(** X19. A failure leaves no trace of the service that failed.  With the
    default pipeline, when discovery returns false the registry (names and
    container) is exactly as the classes registered before the failing one
    left it; and when the import of the service module raises anything but
    an [ImportError], discovery returns false and nothing at all has
    changed. *)
Theorem X19_failure_registers_nothing (rm : RouteManager.t) (env : import_env)
    (module_path : string) (st : state) :
  (∀ m, env !! (module_path +:+ "." +:+ ServiceConstants.SERVICE_MODULE_NAME)
          = Some (Imported m) →
        (auto_discover_services env rm module_path st).1 = false →
        ∃ before s after st1,
          BaseServiceDetector.get_service_classes m = before ++ s :: after
          ∧ ServiceDiscovery.register_service_classes (ServiceDiscovery.__init__ rm)
              before module_path st = (true, st1)
          ∧ registry (auto_discover_services env rm module_path st).2 = registry st1)
  ∧ (∀ e, env !! (module_path +:+ "." +:+ ServiceConstants.SERVICE_MODULE_NAME)
            = Some (ImportRaises e) →
          is_ImportError e = false →
          auto_discover_services env rm module_path st = (false, st)).
Proof.
  unfold auto_discover_services, ServiceDiscovery.discover_and_register_services. split.
  - intros m Hm. rewrite (load_service_module_present _ _ _ Hm). simpl. intros Hf.
    destruct (default_register_classes_false rm _ module_path st Hf)
      as (before & s & after & st1 & Hl & Hb & _ & Hr).
    by exists before, s, after, st1.
  - intros e He Hi. unfold ServiceDiscovery._load_service_module, import_module.
    by rewrite He, Hi.
Qed.

Lemma X19_failure_registers_nothing_witness :
  registry (auto_discover_services example_env no_routes "features.broken"
              initial_state).2 = registry initial_state
  ∧ auto_discover_services
      (<["features.bad.service" := ImportRaises (ValueError "bad settings")]> example_env)
      no_routes "features.bad" initial_state
    = (false, initial_state).
Proof.
  split.
  - destruct (X19_failure_registers_nothing no_routes example_env "features.broken"
                initial_state) as [H _].
    destruct (H broken_module) as (before & s & after & st1 & Hl & Hb & ->);
      [reflexivity | reflexivity |].
    destruct before as [|s0 [|s1 before]]; [|discriminate Hl..].
    simpl in Hb. by injection Hb as <-.
  - eapply (X19_failure_registers_nothing no_routes); reflexivity.
Defined.

Lemma register_class_true self s module_path st st' :
  ServiceDiscovery._register_service_class self s module_path st = (true, st') →
  ∃ n a obj,
    _service_name s = Some n
    ∧ ServiceRegistry._services (registry st')
      = dict_setitem n (PyObj (__name__ (cls_type s)) a)
          (ServiceRegistry._services (registry st))
    ∧ objects st' = <[a := obj]> (objects st)
    ∧ (∀ hook, initialize s = BaseService.initialize hook →
               BaseService.is_initialized obj = true).
Proof.
  unfold ServiceDiscovery._register_service_class.
  destruct (construct s (the_world st)) as [[obj|e] w1]; [|done].
  destruct (allocate w1) as [a w2].
  destruct (initialize s obj w2) as [[[b|e] obj'] w3] eqn:Ei; [destruct b|]; [|done..].
  destruct (_service_name s) as [n|]; [|done]. simpl.
  destruct (ServiceDiscovery._interface_manager self _ _ _) as [[ok|e] k]; [|done].
  destruct (RouteManager.setup_routes _ _ _ _ _ _) as [k' w4].
  intros [= <-]. exists n, a, obj'. simpl. split_and!; [done..|].
  intros hook Hh. rewrite Hh in Ei.
  destruct (initialize_cases hook obj w2) as [(e & w' & _ & H)|(u & w' & _ & H)];
    rewrite H in Ei; by simplify_eq.
Qed.

Lemma register_class_keeps_names self s module_path st n :
  ServiceRegistry.service_exists n (registry st) = true →
  ServiceRegistry.service_exists n
    (registry (ServiceDiscovery._register_service_class self s module_path st).2) = true.
Proof.
  unfold ServiceRegistry.service_exists. rewrite !bool_decide_eq_true. intros H.
  unfold ServiceDiscovery._register_service_class.
  destruct (construct s (the_world st)) as [[obj|e] w1]; [|done].
  destruct (allocate w1) as [a w2].
  destruct (initialize s obj w2) as [[[b|e] obj'] w3]; [destruct b|]; [|done..].
  destruct (_service_name s) as [n'|]; [|done]. simpl.
  assert (is_Some (dict_get n (dict_setitem n' (PyObj (__name__ (cls_type s)) a)
                                 (ServiceRegistry._services (registry st))))) as H'.
  { destruct (decide (n' = n)) as [->|Hne].
    - rewrite dict_get_setitem. eauto.
    - by rewrite dict_get_setitem_ne. }
  destruct (ServiceDiscovery._interface_manager self _ _ _) as [[ok|e] k]; [|done].
  by destruct (RouteManager.setup_routes _ _ _ _ _ _) as [k' w4].
Qed.

Lemma register_classes_keep_names self l module_path st n :
  ServiceRegistry.service_exists n (registry st) = true →
  ServiceRegistry.service_exists n
    (registry (ServiceDiscovery.register_service_classes self l module_path st).2) = true.
Proof.
  revert st. induction l as [|s l IH]; intros st H; [done|]. simpl.
  pose proof (register_class_keeps_names self s module_path st n H) as H'.
  destruct (ServiceDiscovery._register_service_class self s module_path st) as [[] st'];
    simpl in *; [by apply IH | done].
Qed.

(** X20. A service class is registered only once it is initialised: when
    [_register_service_class] returns true, the class has a service name, the
    registry holds the new instance under that name and is otherwise as
    before, and for a class that keeps the [initialize] of [BaseService] the
    instance is initialised. *)
Theorem X20_registered_means_initialized (self : ServiceDiscovery.t) (s : pyclass)
    (module_path : string) (st st' : state) :
  ServiceDiscovery._register_service_class self s module_path st = (true, st') →
  ∃ n a obj,
    _service_name s = Some n
    ∧ ServiceRegistry.get_service n (registry st') = PyObj (__name__ (cls_type s)) a
    ∧ objects st' !! a = Some obj
    ∧ (∀ other, other ≠ n →
         ServiceRegistry.get_service other (registry st')
         = ServiceRegistry.get_service other (registry st))
    ∧ (∀ hook, initialize s = BaseService.initialize hook →
               BaseService.is_initialized obj = true).
Proof.
  intros H. destruct (register_class_true _ _ _ _ _ H) as (n & a & obj & Hn & Hs & Ho & Hi).
  exists n, a, obj. unfold ServiceRegistry.get_service. rewrite Hs, Ho, dict_get_setitem.
  split_and!; [done..|apply lookup_insert_eq| |done].
  intros other Hne. by rewrite dict_get_setitem_ne.
Qed.
Definition service_record (repo : Repo.t) (scan : Scan) : ServiceRecord.t :=
  {| ServiceRecord.name := service_name scan;
     ServiceRecord.repository := Repo.name repo;
     ServiceRecord.events_published := length (service_events scan);
     ServiceRecord.events_consumed := length (consumed_event_names scan);
     ServiceRecord.published_events := published_event_names scan;
     ServiceRecord.consumed_events := consumed_event_names scan;
     ServiceRecord.event_details := service_events scan |}.

(** [all_events], [all_services] and [event_flows] of [main]. *)
Record State : Type := mkState {
  all_events : list EventInfo;
  all_services : list ServiceRecord.t;
  event_flows : list (string * Flow)
}.

(** Body of the loop [for service_name in repo['services']]. *)
Definition process_service (repo : Repo.t) (st : State) (service_name : string)
  : option State :=
  let service_path := path_join (Repo.path repo) service_name in
  if negb (path_exists service_path) then Some st
  else
    let scan := scan_service service_name service_path in
    flows ← track_service (event_flows st) scan;
    Some {| all_events := all_events st ++ service_events scan;
            all_services := all_services st ++ [service_record repo scan];
            event_flows := flows |}.

(** Body of the loop [for repo in REPOS]. *)
Definition process_repo (st : State) (repo : Repo.t) : option State :=
  for_each (process_service repo) st (Repo.services repo).

(** [main], up to the [output] dict; [None] stands for an exception. *)
Definition main (REPOS : list Repo.t) : option Output.t :=
  st ← for_each process_repo
         {| all_events := []; all_services := []; event_flows := [] |} REPOS;
  Some {| Output.summary :=
            {| Summary.repositories := length REPOS;
               Summary.services := length (all_services st);
               Summary.events := length (all_events st);
               Summary.event_flows := length (event_flows st);
               Summary.events_with_consumers :=
                 events_with_consumers (event_flows st) |};
          Output.services := all_services st;
          Output.events := all_events st;
          Output.event_flows := event_flows st |}.

(** The services [main] scans, in order: those whose directory exists. *)
Definition scans_of_repo (repo : Repo.t) : list Scan :=
  (fun service_name => scan_service service_name
                                    (path_join (Repo.path repo) service_name))
    <$> filter (fun service_name =>
                  path_exists (path_join (Repo.path repo) service_name) = true)
               (Repo.services repo).

Definition scans_of (REPOS : list Repo.t) : list Scan := REPOS ≫= scans_of_repo.

End WithHost.

(** Two runs over the same services that differ only in the order in which
    each service's set of consumed names was listed. *)
Definition same_up_to_set_order (scan scan' : Scan) : Prop :=
  service_name scan = service_name scan'
  /\ service_events scan = service_events scan'
  /\ consumed_event_names scan ≡ₚ consumed_event_names scan'.

(** The text after the last [sep] character: [basename] on a POSIX host. *)
Fixpoint after_last (sep : ascii) (acc s : string) : string :=
  match s with
  | EmptyString => acc
  | String c s' =>
      if Ascii.eqb c sep then after_last sep s' s' else after_last sep acc s'
  end.

(** A small host for the examples: a file's text is an event name, every
    service directory exists and holds one event file and one listener. *)
Definition example_host : Host :=
  {| basename := fun p => after_last "/" p p;
     read_text := fun p => if Str.occurs "Broken" p then None else Some "PaymentEvent";
     import_events := fun content => [content];
     generic_events := fun content => [content; "RefundEvent"];
     extract_event_info := fun p => Some {| name := "OrderCreatedEvent" |};
     find_event_files := fun p => [p +:+ "/domain/event/OrderCreatedEvent.java"];
     find_listener_files := fun p => [p +:+ "/OrderListener.java"];
     path_exists := fun _ => true;
     path_join := fun a b => a +:+ "/" +:+ b;
     set_order := elements;
     set_order_NoDup := fun s => NoDup_elements s;
     set_order_elem_of := fun s x => elem_of_elements s x |}.

End Extractor.

(** ** The tracking block of [extract_all_biopro_repos.py]

    The earlier script fills the same dict without the membership tests. *)

Module Unguarded.
Import WithConsumers.

(** An element of the list returned by [extract_kafka_consumers]; the
    tracking block reads only its ['event']. *)
Record Consumer : Type := mkConsumer {
  event : string
}.

(** What the tracking block reads of one scanned service. *)
Record Scan : Type := mkScan {
  service_name : string;
  service_events : list EventInfo;
  service_consumers : list Consumer
}.

(** Body of [for event in service_events] (lines 215-221). *)
Definition track_publisher (service_name : string)
    (event_flows : list (string * Flow)) (event : EventInfo)
  : option (list (string * Flow)) :=
  let event_flows :=
    if negb (contains event_flows (name event))
    then setitem event_flows (name event) {| publishers := []; consumers := [] |}
    else event_flows in
  flow ← getitem event_flows (name event);
  Some (setitem event_flows (name event)
          {| publishers := publishers flow ++ [service_name];
             consumers := consumers flow |}).

(** Body of [for consumer in service_consumers] (lines 223-230). *)
Definition track_consumer (service_name : string)
    (event_flows : list (string * Flow)) (consumer : Consumer)
  : option (list (string * Flow)) :=
  let event_name := event consumer in
  let event_flows :=
    if negb (contains event_flows event_name)
    then setitem event_flows event_name {| publishers := []; consumers := [] |}
    else event_flows in
  flow ← getitem event_flows event_name;
  Some (setitem event_flows event_name
          {| publishers := publishers flow;
             consumers := consumers flow ++ [service_name] |}).
Lemma consolidate_loop_spec (ms : list match_entry) :
  forall (c : list user_entry) (p : gset (list string)) (users : list user_entry)
         (ks : list (list string)),
    consolidate_loop ms c p = Ok users ->
    map user_key c = map Ok ks ->
    NoDup ks ->
    (forall k, k ∈ p <-> k ∈ ks) ->
    exists ks',
      map user_key users = map Ok ks'
      /\ NoDup ks'
      /\ (forall u, u ∈ users ->
            u ∈ c \/ exists m k, m ∈ ms /\ profile_key m = Ok k /\ u = entry_of m k)
      /\ (forall m, m ∈ ms -> exists k, profile_key m = Ok k /\ k ∈ ks')
      /\ (forall k, k ∈ ks -> k ∈ ks').
Proof.
  induction ms as [|m ms IH]; intros c p users ks Hrun Hc Hnd Hp.
  - simpl in Hrun. injection Hrun as <-. exists ks.
    repeat split; auto. intros m Hm. by apply elem_of_nil in Hm.
  - cbn [consolidate_loop] in Hrun.
    destruct (profile_key m) as [key|e] eqn:Hkey; [|discriminate].
    destruct (decide (key ∈ p)) as [Hin|Hnin].
    + destruct (IH c p users ks Hrun Hc Hnd Hp) as (ks' & H1 & H2 & H3 & H4 & H5).
      exists ks'. repeat split; auto.
      * intros u Hu. destruct (H3 u Hu) as [?|(m' & k & Hm' & Hk & ->)]; [by left|].
        right. exists m', k. split; [by apply elem_of_cons; right | done].
      * intros m' [-> | Hm']%elem_of_cons; [|by apply H4].
        exists key. split; [done|]. apply H5, Hp, Hin.
    + destruct (IH (c ++ [entry_of m key]) ({[ key ]} ∪ p) users (ks ++ [key]) Hrun)
        as (ks' & H1 & H2 & H3 & H4 & H5).
      * rewrite !map_app, Hc. simpl. rewrite user_key_entry_of, Hkey. done.
      * apply NoDup_app. split; [done|]. split; [|apply NoDup_singleton].
        intros k Hk ->%list_elem_of_singleton. apply Hnin, Hp, Hk.
      * intros k. rewrite elem_of_union, elem_of_singleton, elem_of_app,
          list_elem_of_singleton, Hp. tauto.
      * exists ks'. repeat split; auto.
        -- intros u Hu. destruct (H3 u Hu) as [Hu'|(m' & k & Hm' & Hk & ->)].
           ++ apply elem_of_app in Hu' as [? | ->%list_elem_of_singleton]; [by left|].
              right. exists m, key. split; [by apply elem_of_cons; left | done].
           ++ right. exists m', k. split; [by apply elem_of_cons; right | done].
        -- intros m' [-> | Hm']%elem_of_cons; [|by apply H4].
           exists key. split; [done|]. apply H5, elem_of_app. right.
           by apply list_elem_of_singleton.
        -- intros k Hk. apply H5, elem_of_app. by left.
Qed.

(** C8 (as the code consolidates): every emitted entry is one input
    match, with the profile list, platforms, confidence and type of that
    match unchanged; every match is represented by an entry with the same
    sorted tuple of "platform:username" keys; and no two entries have the
    same tuple.  Matches are deduplicated by member set, never merged. *)
Theorem consolidation_deduplicates_matches (ms : list match_entry) (users : list user_entry) :
  _consolidate_matches ms = Ok users ->
  (forall u, u ∈ users ->
     exists m, m ∈ ms /\ u_profiles u = m_profiles m
               /\ u_platforms u = map fst (m_profiles m)
               /\ match_confidence u = m_confidence m /\ u_match_type u = m_type m)
  /\ (forall m, m ∈ ms -> exists u, u ∈ users /\ user_key u = profile_key m)
  /\ NoDup (map user_key users).
Proof.
  intros Hrun. unfold _consolidate_matches in Hrun.
  destruct (consolidate_loop_spec ms [] ∅ users [] Hrun)
    as (ks' & H1 & H2 & H3 & H4 & _); [done | constructor | set_solver |].
  split; [|split].
  - intros u Hu. destruct (H3 u Hu) as [Hnil|(m & k & Hm & _ & ->)].
    + by apply elem_of_nil in Hnil.
    + exists m. done.
  - intros m Hm. destruct (H4 m Hm) as (k & Hk & Hin).
    assert (Hin' : Ok k ∈ map user_key users).
    { rewrite H1. apply list_elem_of_fmap. by exists k. }
    apply list_elem_of_fmap in Hin' as (u & Hu & Huin).
    exists u. split; [done|]. congruence.
  - rewrite H1. by apply NoDup_fmap_2; [apply _|].
Qed.

Lemma consolidation_deduplicates_matches_witness :
  (forall u, u ∈ jane_users ->
     exists m, m ∈ find_matches jane_batch /\ u_profiles u = m_profiles m
               /\ u_platforms u = map fst (m_profiles m)
               /\ match_confidence u = m_confidence m /\ u_match_type u = m_type m)
  /\ (forall m, m ∈ find_matches jane_batch ->
        exists u, u ∈ jane_users /\ user_key u = profile_key m)
  /\ NoDup (map user_key jane_users).
Proof.
  apply (consolidation_deduplicates_matches (find_matches jane_batch) jane_users).
  vm_compute. reflexivity.
Defined.

End BlockingFacts.

(** ** Variation generators *)
Section VariationFacts.
Import Text Analyzer Correlator Discovery.

Lemma length_flat_map_const {A B : Type} (f : A -> list B) (n : nat) (l : list A) :
  (forall x, length (f x) = n) -> length (flat_map f l) = (n * length l)%nat.
Proof.
  intros Hf. induction l as [|x l IH]; simpl; [lia|].
  rewrite length_app, Hf, IH. lia.
Qed.

Lemma raw_variations_length (username : string) :
  length (raw_variations username) = 423%nat.
Proof.
  unfold raw_variations. rewrite !length_app.
  rewrite (length_flat_map_const _ 4) by done.
  rewrite (length_flat_map_const _ 3) by done.
  reflexivity.
Qed.

Lemma list_of_set_NoDup (xs : list string) : NoDup (list_of_set xs).
Proof. unfold list_of_set. apply NoDup_elements. Qed.

Lemma list_of_set_length (xs : list string) : length (list_of_set xs) <= length xs.
Proof.
  apply submseteq_length, NoDup_submseteq; [apply list_of_set_NoDup|].
  intros x. unfold list_of_set. rewrite elem_of_elements, elem_of_list_to_set. done.
Qed.

Lemma list_of_set_elem (xs : list string) (x : string) : x ∈ list_of_set xs <-> x ∈ xs.
Proof. unfold list_of_set. rewrite elem_of_elements, elem_of_list_to_set. done. Qed.

(** The correlator's generator on the seed "a": 422 distinct
    candidates. *)
Lemma correlator_variations_exceed_cap :
  length (_generate_username_variations "a") = 422%nat
  /\ ~ (length (_generate_username_variations "a") <= 100).
Proof.
  assert (H : length (_generate_username_variations "a") = 422%nat)
    by (vm_compute; reflexivity).
  split; [done|]. rewrite H. lia.
Qed.

(** C7 (as the two generators are written): both return a list without
    duplicates; the list of [AdvancedDiscovery.generate_username_variations]
    has at most 100 entries, whatever the case mappings, the year and the
    optional names are; the list of
    [CrossPlatformCorrelator._generate_username_variations] is not cut and
    has at most 423 entries. *)
Theorem variations_are_distinct_and_bounded
    (upper capitalize : string -> string) (current_year : nat)
    (seed : string) (first_name last_name : option string) :
  NoDup (generate_username_variations upper capitalize current_year seed first_name last_name)
  /\ length (generate_username_variations upper capitalize current_year seed
               first_name last_name) <= 100
  /\ NoDup (_generate_username_variations seed)
  /\ length (_generate_username_variations seed) <= 423.
Proof.
  split; [|split; [|split]].
  - unfold generate_username_variations.
    eapply sublist_NoDup; [|apply sublist_take].
    unfold sorted. rewrite merge_sort_Permutation. apply NoDup_elements.
  - unfold generate_username_variations. rewrite length_take. lia.
  - apply list_of_set_NoDup.
  - unfold _generate_username_variations.
    rewrite <- (raw_variations_length seed). apply list_of_set_length.
Qed.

============================================================

▶ [Task instructions]
When you come to the line containing "(module_path : string) (st : state)", give it and stop; before that, repeat each line of the material exactly from the first one.

▶ [Completed exercise]
(** X19. A failure leaves no trace of the service that failed.  With the
    default pipeline, when discovery returns false the registry (names and
    container) is exactly as the classes registered before the failing one
    left it; and when the import of the service module raises anything but
    an [ImportError], discovery returns false and nothing at all has
    changed. *)
Theorem X19_failure_registers_nothing (rm : RouteManager.t) (env : import_env)
    (module_path : string) (st : state) :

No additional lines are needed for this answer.